## [What to work on]
Search the records below for "then"; copy each line that has it.

****************

(** * Order lifecycle, cart and inventory of the e-commerce API

    A shallow embedding of the mongoose models [Product], [Cart] and [Order]
    and of the express handlers that drive them (cart, checkout and order
    routes), followed by the properties of the order-lifecycle core.

    Conventions of the embedding:
    - a mongoose [ObjectId] is the 96-bit number it denotes ([N]); an id
      and a quantity that [POST /api/cart/add] reads from the request body
      are kept as they were sent, the id as a string and the quantity as a
      number or a string;
    - JavaScript numbers that the validators constrain to integers (stock
      counters, quantities) are [Z]; money amounts are exact rationals [Q],
      so rounding of binary floating point is outside the model;
    - [new Date()] is a parameter [now] of the operation that reads the clock;
    - a collection is a finite map from [_id] to document; an [async]
      function is a state-and-exception computation over the database. *)

From Stdlib Require Import ZArith QArith Bool List Lia Ascii.
From stdpp Require Import base option list gmap strings pretty.

Local Open Scope string_scope.
Local Open Scope Z_scope.

Abbreviation ObjectId := N (only parsing).
Abbreviation Date := Z (only parsing).

(** ** JavaScript helpers *)

Module JS.

(** [Math.max(a, b)] on rationals. *)
Definition Math_max (a b : Q) : Q := if Qle_bool a b then b else a.

(** [a > b] on numbers. *)
Definition gt (a b : Q) : bool := negb (Qle_bool a b).

(** [Array.prototype.findIndex]: the first index whose element satisfies
    the callback, or [-1]. *)
Fixpoint findIndex {A} (f : A -> bool) (l : list A) : Z :=
  match l with
  | [] => -1
  | x :: l' => if f x then 0 else
                 let i := findIndex f l' in
                 if i <? 0 then -1 else i + 1
  end.

(** [Array.prototype.reduce] with an initial value. *)
Definition reduce {A B} (f : B -> A -> B) (init : B) (l : list A) : B :=
  fold_left f l init.

(** [Array.prototype.includes]. *)
Definition includes {A} `{EqDecision A} (l : list A) (x : A) : bool :=
  bool_decide (x ∈ l).

End JS.

(** ** Values of a request body

    [express-validator] tests the spelling of a field and leaves the field
    as it was sent: an id that passed [isMongoId()] is still the string of
    the request, in whatever case its hexadecimal digits were typed, and a
    quantity that passed [isInt()] is a number when the body held a number
    and a string when it held a string. *)

(** The value of a hexadecimal digit, in either case. *)
Definition hex_value (c : ascii) : option N :=
  let n := N_of_ascii c in
  if (48 <=? n)%N && (n <=? 57)%N then Some (n - 48)%N
  else if (97 <=? n)%N && (n <=? 102)%N then Some (n - 87)%N
  else if (65 <=? n)%N && (n <=? 70)%N then Some (n - 55)%N
  else None.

****************

## [Response]
Definition Math_max (a b : Q) : Q := if Qle_bool a b then b else a.
  | x :: l' => if f x then 0 else
                 if i <? 0 then -1 else i + 1
  if (48 <=? n)%N && (n <=? 57)%N then Some (n - 48)%N
  else if (97 <=? n)%N && (n <=? 102)%N then Some (n - 87)%N
  else if (65 <=? n)%N && (n <=? 70)%N then Some (n - 55)%N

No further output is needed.